• chronic hepatitis B;
  • chronic hepatitis C;
  • health-related quality of life;
  • hepatitis B virus;
  • hepatitis C virus;
  • pegylated interferon


Background/Aims: Hepatitis B and C viruses (HBV and HCV) are two clinically distinct but related diseases. Pooled data from five studies of peginterferon alpha-2a in patients with chronic HCV infection (CHC) were compared with two studies of the drug in patients with chronic HBV infection (CHB). Method: The HBV studies included both hepatitis B e antigen (HBeAg)-positive (n=271) and HBeAg-negative (n=177) patients; 791 patients took part in the HCV trials. In all studies, patients were treated with 180 μg peginterferon alpha-2a monotherapy once weekly for 48 weeks. The number of adverse events (AEs), discontinuations and dose modifications were documented. Health-related quality of life (HRQL) was assessed using the Short-Form 36 questionnaire.
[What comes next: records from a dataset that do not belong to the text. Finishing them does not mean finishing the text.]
Definition discard (t : Transaction) : Transaction :=
  {| batch := []; stagedEventCount := 0; stagedBytes := 0; maxStagedEvents := maxStagedEvents t;
     maxStagedBytes := maxStagedBytes t;
     lastStagedShape := if discarded t then lastStagedShape t else Some (current_shape t);
     discarded := true; committed := committed t; snapshotMode := snapshotMode t; published := published t |}.

Definition flush (t : Transaction) : Transaction :=
  if discarded t then t
  else commit (with_batch [] 0 0 (publish (map (fun i => publication (body i)) (batch t)) t)).

Definition flushNonTerminal (t : Transaction) : Transaction :=
  if discarded t || committed t then t
  else set_batch (List.filter isTerminalItem (batch t))
         (publish (map (fun i => publication (body i)) (List.filter (fun i => negb (isTerminalItem i)) (batch t))) t).

(** What [commitCallbacksAndUpdates] holds back. *)
Definition held (i : ManagedAttemptBatchItem) : bool :=
  match body i with event_item e => terminal_event e | assistant_item _ _ => false end.

Definition commitCallbacksAndUpdates (t : Transaction) : Transaction :=
  if discarded t || committed t then t
  else commit (set_batch (List.filter held (batch t))
         (publish (map (fun i => publication (body i)) (List.filter (fun i => negb (held i)) (batch t))) t)).

Definition replaced (t : Transaction) (message : value) (i : ManagedAttemptBatchItem) : result jstr ManagedAttemptBatchItem :=
  match body i with
  | assistant_item _ e =>
      match assistantEventSnapshot t e message with
      | Ok e' => Ok {| body := assistant_item message e'; bytes := bytes i |}
      | Err st => Err st
      end
  | event_item e =>
      Ok (if terminal_event e then {| body := event_item (with_field (u "message") message e); bytes := bytes i |} else i)
  end.
Fixpoint replace_all (t : Transaction) (message : value) (b : list ManagedAttemptBatchItem)
    : result jstr (list ManagedAttemptBatchItem) :=
  match b with
  | [] => Ok []
  | i :: l =>
      match replaced t message i, replace_all t message l with
      | Ok i', Ok l' => Ok (i' :: l')
      | Err st, _ => Err st
      | _, Err st => Err st
      end
  end.
Definition replacePendingAssistantMessage (message : value) : M unit := fun t =>
  match replace_all t message (batch t) with
  | Ok b => (set_batch b t, Ok tt)
  | Err st => (t, Err (snapshot_error st))
  end.

(** *** Caps *)

Definition wouldOverflow (size : Z) (t : Transaction) : bool :=
  (maxStagedEvents t <? stagedEventCount t + 1) || (maxStagedBytes t <? stagedBytes t + size).

(** [#overflowShape], after the discard. *)
Definition overflowShape (st : jstr) (incoming : Z) (t : Transaction) : Overflow :=
  let staged := stagedShape t in
  let eventsExceeded := maxStagedEvents t <? shape_events staged + 1 in
  let bytesExceeded := maxStagedBytes t <? shape_bytes staged + incoming in
  {| stage := st;
     exceeded := if eventsExceeded && bytesExceeded then by_both else if eventsExceeded then by_events else by_bytes;
     ov_events := shape_events staged; ov_bytes := shape_bytes staged; incomingEventBytes := incoming;
     ov_maxEvents := maxStagedEvents t; ov_maxBytes := maxStagedBytes t |}.

Definition compactSupersededFrames (t : Transaction) : Transaction :=
  let dropped := List.filter isSupersededStreamingDelta (batch t) in
  with_batch (List.filter (fun i => negb (isSupersededStreamingDelta i)) (batch t))
    (stagedEventCount t - zlen dropped)
    (stagedBytes t - foldr (fun i n => default 0 (bytes i) + n) 0 dropped) t.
Safety was assessed throughout the treatment period. A 24-week treatment-free follow-up period was also included. Results: Differences (HBV vs HCV) were observed in the incidence of AEs (88–89 vs 96–100%), serious AEs (4–5 vs 7–16%) and treatment withdrawals (6–8 vs 17–33%). The frequency of depression-related events was lower in CHB patients (4 vs 22%, P<0.001), as was the impact of treatment on HRQL. Conclusions: The safety and tolerability of peginterferon alpha-2a in patients with CHB compares favourably with that observed in CHC patients, with a lower incidence of common interferon-related AEs and a significantly lower incidence of depression.